Full Term...inally Insane

Ok, so having passed the 37-week milestone (the baby is considered full term and ok to be born at any time) a week and a half ago, and not being mentally prepared at all for the baby to have not come by now, due to a recurrent family history of early second children with delightfully precipitous labours, I'm losing it.





A photo taken last Monday (37 weeks, 3 days, not that I'm counting) shows the sheer size of my problem...note the (lack of) footwear, small child on hip, and proximity to the stove. I do enjoy being a cliché. (And don't listen to Fis, to claims that I pushed him out of the way for the photo op - does that really sound like something I'd do?)



(oh.)




Another photo, taken at 38 weeks, below. Well there's really no need/way to explain this one, is there?

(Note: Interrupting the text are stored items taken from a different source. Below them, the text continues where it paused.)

(* ===== verification/Init.v ===== *)
(** The first program (init.c): it gives every shell three descriptors of the
    console, and no other. *)

From S2P Require Import Prelude Strings User Sh ShPrint Prog ShRun.
Local Open Scope Z_scope.

(** * init.c *)

(** The loop around [wait], whose results are [ws]. *)
Fixpoint reap (pid : Z) (ws : list Z) (k : prog) : prog :=
  match ws with
  | [] => PMore
  | wpid :: ws' => PWait (if (wpid >=? 0) && negb (wpid =? pid) then PPrint 1 (text "zombie!" ++ [10]) (reap pid ws' k) else k)
  end.

(** The outer loop, with the results of [wait] in each round. *)
Fixpoint init_loop (waits : list (list Z)) : prog :=
  match waits with
  | [] => PMore
  | ws :: waits' =>
      PPrint 1 (text "init: starting sh" ++ [10])
        (PFork (fun pid =>
          if pid <? 0 then PPrint 1 (text "init: fork failed" ++ [10]) PExit else
          if pid =? 0 then PExec (text "sh") [text "sh"] (PPrint 1 (text "init: exec sh failed" ++ [10]) PExit) else
          reap pid ws (init_loop waits')))
  end.

Definition init_main (waits : list (list Z)) : prog :=
  let go := PDup 0 (PDup 0 (init_loop waits)) in
  POpen (text "console") O_RDWR (fun fd =>
    if fd <? 0 then PMknod (text "console") 1 1 (POpen (text "console") O_RDWR (fun _ => go)) else go).

(** * Every shell gets the console *)

Definition no_files : list (option obj) := replicate NOFILE None.
Lemma reap_execs P pid ws k s : all_execs P (run k s) -> all_execs P (run (reap pid ws k) s).
Proof. intros Hk. induction ws as [|w ws IH]; [done|]. cbn [reap run all_execs]. by destruct (_ && _). Qed.

Lemma init_loop_execs waits s : all_execs (fun fds => fds = t_fds s) (run (init_loop waits) s).
Proof.
  revert s. induction waits as [|ws waits IH]; intros s; [done|]. cbn [init_loop run all_execs].
  change (0 <? 0) with false. change (-1 <? 0) with true. change (0 =? 0) with true.
  rewrite (proj2 (Z.ltb_ge _ _)), (proj2 (Z.eqb_neq _ _)) by lia. cbv iota. cbn [run all_execs].
  split; [done|]. split; [|done]. apply reap_execs. apply (IH (forked s)).
Qed.

(** init, started without open files: once the console can be opened, also after [mknod], every
    program that it starts has the console as its first three descriptors and no other one. *)
Theorem init_opens_console waits path :
  let s := mkpstat no_files path 0 0 in
  let shells := run (init_loop waits) (mkpstat console_fds path 0 0) in
  run (init_main waits) s =
    BOpen (text "console") O_RDWR shells
      (BMknod (text "console") 1 1 (BOpen (text "console") O_RDWR shells (run (init_loop waits) s))) /\
  all_execs (fun fds => fds = console_fds) shells.
Proof. intros s shells. split; [done|]. apply (init_loop_execs waits (mkpstat console_fds path 0 0)). Qed.
(** * pancat: co-traversal edition and bubble calling

    A shallow embedding of [pancat/edit_distance.py] and
    [pancat/find_bubbles.py], and the properties of the two algorithms:
    the two-cursor co-traversal that compares two segmentations of a path,
    and the fixed-point partitioning of paths into bubbles. *)

From Stdlib Require Import ZArith Lia DecimalString.
From stdpp Require Import gmap strings list sorting.

Local Open Scope Z_scope.

(** ** Exceptions and results

    A Python call either returns a value or raises.  Loops are run with a
    bound on their number of iterations; [OutOfFuel] is the outcome of a loop
    that needs more iterations than the bound allows. *)

Inductive exn : Type :=
| KeyError
| IndexError
| TypeError
| ValueError.

Inductive outcome (A : Type) : Type :=
| Ok (a : A)
| Raise (e : exn)
| OutOfFuel.

Arguments Ok {A} a.
Arguments Raise {A} e.
Arguments OutOfFuel {A}.

#[global] Instance exn_eq_dec : EqDecision exn.
Proof. solve_decision. Defined.

#[global] Instance outcome_ret : MRet outcome := @Ok.

#[global] Instance outcome_bind : MBind outcome := fun A B f m =>
  match m with
  | Ok a => f a
  | Raise e => Raise e
  | OutOfFuel => OutOfFuel
  end.

#[global] Instance outcome_fmap : FMap outcome := fun A B f m =>
  match m with
  | Ok a => Ok (f a)
  | Raise e => Raise e
  | OutOfFuel => OutOfFuel
  end.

I'm going crazy (see above)* - not sleeping well/at all, depending on the day, being kept far too busy at work (especially with declining mental capabilities), and to top it all off, I have a 16-month-old who doesn't seem to understand that Mommy doesn't have the energy for him right now...so I have no choice but to fake having energy. Lately, that energy has been used to corral the little guy back from the coolest thing he's ever seen, a giant orange "digger" in the park behind our house. He'll suddenly start trotting in that direction, saying "tractor" completely clearly... like a homing beacon and/or a robot. You can't even dissuade him with treats, which is serious. And then I have to chase him, instead of napping or lying still and eating, which is the next best thing.

The baby's room is almost ready - the crib is assembled, the walls are painted, the decals are up, and all I need to do is make the curtains and the chair cushions. No worries! Unfortunately the sense of urgency (or "nesting"), that accompanied the NEED to make the curtains and cushions has been somewhat squelched when Mom said that if I didn't get to it, she could do it when she visits.

Well then.

So yep, at 1 week and 4 days before my Actual Due Date, I'm feeling as nuts as if this baby were already late. And I don't see this state of mind/body improving. How bad is it, I ask, if I'd rather be in labour right now?

Yikes, you say. That's bad.

Reeeal bad.

Not as bad at that blue spandex, but close.

*To answer a pertinent question about the unitard pose, I am kneeling on the bed because the angles of the other photos we took were unflattering. Trust me.